Et vous, qui dites-vous que je suis ?
Et vous, qui dites-vous que je suis ?
Lecrure biblique ; Matthieu 16, 13-21
Pentemont-Luxembourg, 27 août 2023
Prédication du pasteur Christian Baccuet
Cycle de prédications « Qui est-il ? », 4/4
Savez-vous ce qu’est une injonction paradoxale ? C’est une demande ou un ordre qui place une personne dans un contradiction insoluble, insupportable, entre deux contraintes incompatibles. Quelques exemples : « Aies un esprit d’équipe » et « Sois le meilleur ». « Exprime-toi » et « Maîtrise tes émotions ». « Reste naturel » et « Sois jeune, beau et riche ». « Deviens toi-même » et « Soumets-toi aux tendances ». Bref : « Ne fais pas ce que je te dis de faire ! » Une injonction paradoxale induit beaucoup de souffrances, entraîne parfois des burn-out et peut conduire à la folie. Elle est une forme de violence, de pouvoir, de perversité parfois.
Et voilà un récit où Jésus demande à ses disciples ce que les gens pensent de lui. Puis il leur demande ce que, eux, ils pensent. Puis il leur ordonne de ne le dire à personne. « Dites qui je suis », et « Ne le dites pas » ! Injonction paradoxale ? Je crois que non, et je crois même que c’est tout le contraire d’une injonction paradoxale.
Reprenons le texte et son contexte.
1. Qui est le Fils de l’homme ?
D’abord, Jésus demande à ses disciples : « Au dire des gens, qui est le Fils de l’homme ? ».
Cette expression, « fils de l’homme », en grec ὁ υἱὸς τοῦ ἀνθρώπου (ho uios tou anthrôpou), « fils de l’humain », est riche de sens.

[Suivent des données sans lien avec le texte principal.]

(* ===== verification/Chain.v ===== *)
(** * Chained hash tables over a storage array

    The VBBM and the VSS share one shape: an array of buckets holding the index
    of the first entry of a list, an array of entries linked by an index field
    ([-1] ends a list), and a distinguished "empty" key.  This file gives that
    shape once: the predicate [chain] for one list, [table_ok] for the whole
    table, the lemmas for insertion at the head, removal and in-place update,
    and [walk], the read loop
    [while (i != -1) { e = &storage[i]; ...; i = e->next; }]. *)

From S2P Require Import Prelude.
From stdpp Require Import prelude gmap.
Local Open Scope Z_scope.

(** Result of one iteration of a read loop: [return r] or go on. *)
Inductive ctl (R A : Type) : Type :=
| Return (r : R)
| Next (a : A).
Arguments Return {R A} _.
Arguments Next {R A} _.

Section chains.
Context {E : Type} (next : E -> Z).
Implicit Types (st : list E) (l : list (Z * E)) (e : E) (i j : Z).

Inductive chain st : Z -> list (Z * E) -> Prop :=
| chain_nil : chain st (-1) []
| chain_cons i e l :
    zget st i = Some e -> chain st (next e) l -> chain st i ((i, e) :: l).

(** The read loop.  [fuel] bounds the iterations; a list longer than the
    array is cyclic. *)
Fixpoint walk {R A} st (fuel : nat) (i : Z) (body : Z -> E -> A -> ctl R A) (acc : A) :
    outcome (ctl R A) :=
  if i =? -1 then Val (Next acc)
  else match fuel with
       | O => Fault OutOfFuel
       | Datatypes.S f =>
           match zget st i with
           | None => Fault OutOfBounds
           | Some e =>
               match body i e acc with
               | Return r => Val (Return r)
               | Next a => walk st f (next e) body a
               end
           end
       end.

(** The same loop over the list of visited entries. *)
Fixpoint walk_list {R A} l (body : Z -> E -> A -> ctl R A) (acc : A) : ctl R A :=
  match l with
  | [] => Next acc
  | (i, e) :: l' =>
      match body i e acc with
      | Return r => Return r
      | Next a => walk_list l' body a
      end
  end.

Lemma chain_in st i l j e : chain st i l -> (j, e) ∈ l -> zget st j = Some e.
Proof.
  induction 1 as [|i e' l Hg _ IH]; [by intros ?%not_elem_of_nil|].
  intros [Heq|]%elem_of_cons; [by simplify_eq|auto].
Qed.

Lemma chain_det st i l l' : chain st i l -> chain st i l' -> l = l'.
Proof.
  intros H. revert l'. induction H as [|i e l Hg Hc IH]; intros l' H'.
  - inversion H' as [|i e l Hg Hc Hi Hl]; subst; [done|]. apply zget_Some_range in Hg. lia.
  - inversion H' as [Hi|i2 e2 l2 Hg2 Hc2 Hi Hl]; subst.
    + apply zget_Some_range in Hg. lia.
    + simplify_eq. f_equal. by apply IH.
Qed.

Lemma chain_suffix st i l1 j e l2 : chain st i (l1 ++ (j, e) :: l2) -> chain st j ((j, e) :: l2).
Proof.
  revert i. induction l1 as [|[k x] l1 IH]; intros i H; simpl in H.
  - by inversion H; subst.
  - inversion H; subst. eauto.
Qed.

Lemma chain_NoDup st i l : chain st i l -> NoDup l.*1.
Proof.
  induction 1 as [|i e l Hg Hc IH]; [constructor|]. simpl. constructor; [|done].
  intros [[j x] [-> Hin]]%list_elem_of_fmap. simpl in *.
  apply list_elem_of_split in Hin as (l1 & l2 & ->).
  pose proof (chain_suffix _ _ _ _ _ _ Hc) as Hs.
  assert (Hfull : chain st j ((j, e) :: l1 ++ (j, x) :: l2)) by (by constructor).
  pose proof (chain_det _ _ _ _ Hs Hfull) as Heq. apply (f_equal length) in Heq.
  simpl in Heq. rewrite length_app in Heq. simpl in Heq. lia.
Qed.

Lemma chain_fst_range st i l j : chain st i l -> j ∈ l.*1 -> 0 <= j < zlen st.
Proof.
  intros Hc [[k e] [-> Hin]]%list_elem_of_fmap. simpl.
  eauto using chain_in, zget_Some_range.
Qed.

(** A list never has more elements than the array: the fuel [length st] of
    the read loops is enough. *)
Lemma chain_length st i l : chain st i l -> (length l <= length st)%nat.
Proof.
  intros Hc. pose proof (chain_NoDup _ _ _ Hc) as Hnd.
  assert (Hinc : Z.to_nat <$> l.*1 ⊆+ seq 0 (length st)).
  { apply NoDup_submseteq.
    - apply NoDup_fmap_2_strong; [|done].
      intros x y Hx Hy Heq. pose proof (chain_fst_range _ _ _ _ Hc Hx).
      pose proof (chain_fst_range _ _ _ _ Hc Hy). lia.
    - intros n [j [-> Hj]]%list_elem_of_fmap.
      pose proof (chain_fst_range _ _ _ _ Hc Hj) as Hr. unfold zlen in Hr.
      apply elem_of_seq. lia. }
  apply submseteq_length in Hinc. rewrite !length_fmap, length_seq in Hinc. lia.
Qed.

Lemma walk_chain {R A} st i l (body : Z -> E -> A -> ctl R A) acc fuel :
  chain st i l -> (length l <= fuel)%nat ->
  walk st fuel i body acc = Val (walk_list l body acc).
Proof.
  intros Hc. revert fuel acc. induction Hc as [|i e l Hg Hc IH]; intros fuel acc Hf.
  - destruct fuel; done.
  - destruct fuel as [|fuel]; simpl in Hf; [lia|]. simpl.
    pose proof (zget_Some_range _ _ _ Hg). destruct (Z.eqb_spec i (-1)); [lia|].
    rewrite Hg. destruct (body i e acc); [done|]. apply IH. lia.
Qed.

Lemma chain_frame st i l j e' :
  chain st i l -> j ∉ l.*1 -> chain (zset st j e') i l.
Proof.
  induction 1 as [|i e l Hg Hc IH]; [constructor|]. simpl.
  intros [Hne Hni]%not_elem_of_cons. constructor; [|auto].
  by rewrite zget_zset_ne by done.
Qed.

(** Updating an entry without touching its link keeps the visited indices. *)
Definition upd_at (j : Z) (e' : E) (l : list (Z * E)) : list (Z * E) :=
  (fun p => if bool_decide (p.1 = j) then (j, e') else p) <$> l.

Elle peut désigner de manière générale un être humain : fils d’humain. Tout être humain. Elle est surtout une référence biblique importante de l’Ancien Testament, qui figure dans le livre de Daniel.
Le livre de Daniel a été écrit au IIe siècle avant notre ère, dans un contexte de crise. La Judée est sous domination grecque, et le roi séleucide Antiochus IV Epiphane, à partir de 175, impose la culture et la religion grecques, interdit la Torah, le sabbat, la circoncision et, abomination suprême pour les Juifs, fait mettre une statue de Zeus (avec sa tête à lui !) dans le Temple de Jérusalem. En réaction, en 167-166 a lieu la révolte des Maccabées (nom d’une famille) qui instaure un Etat israélite indépendant qui durera une centaine d’années, jusqu’à l’occupation romaine en 63 avec Pompée. Dans ce temps de crise, Daniel écrit un livre pour donner espérance à ceux qui sont opprimés. Il le fait en partie avec un style apocalyptique, fait de visions qui « révèlent » (c’est le sens du mot « apocalypse ») le salut que Dieu va apporter.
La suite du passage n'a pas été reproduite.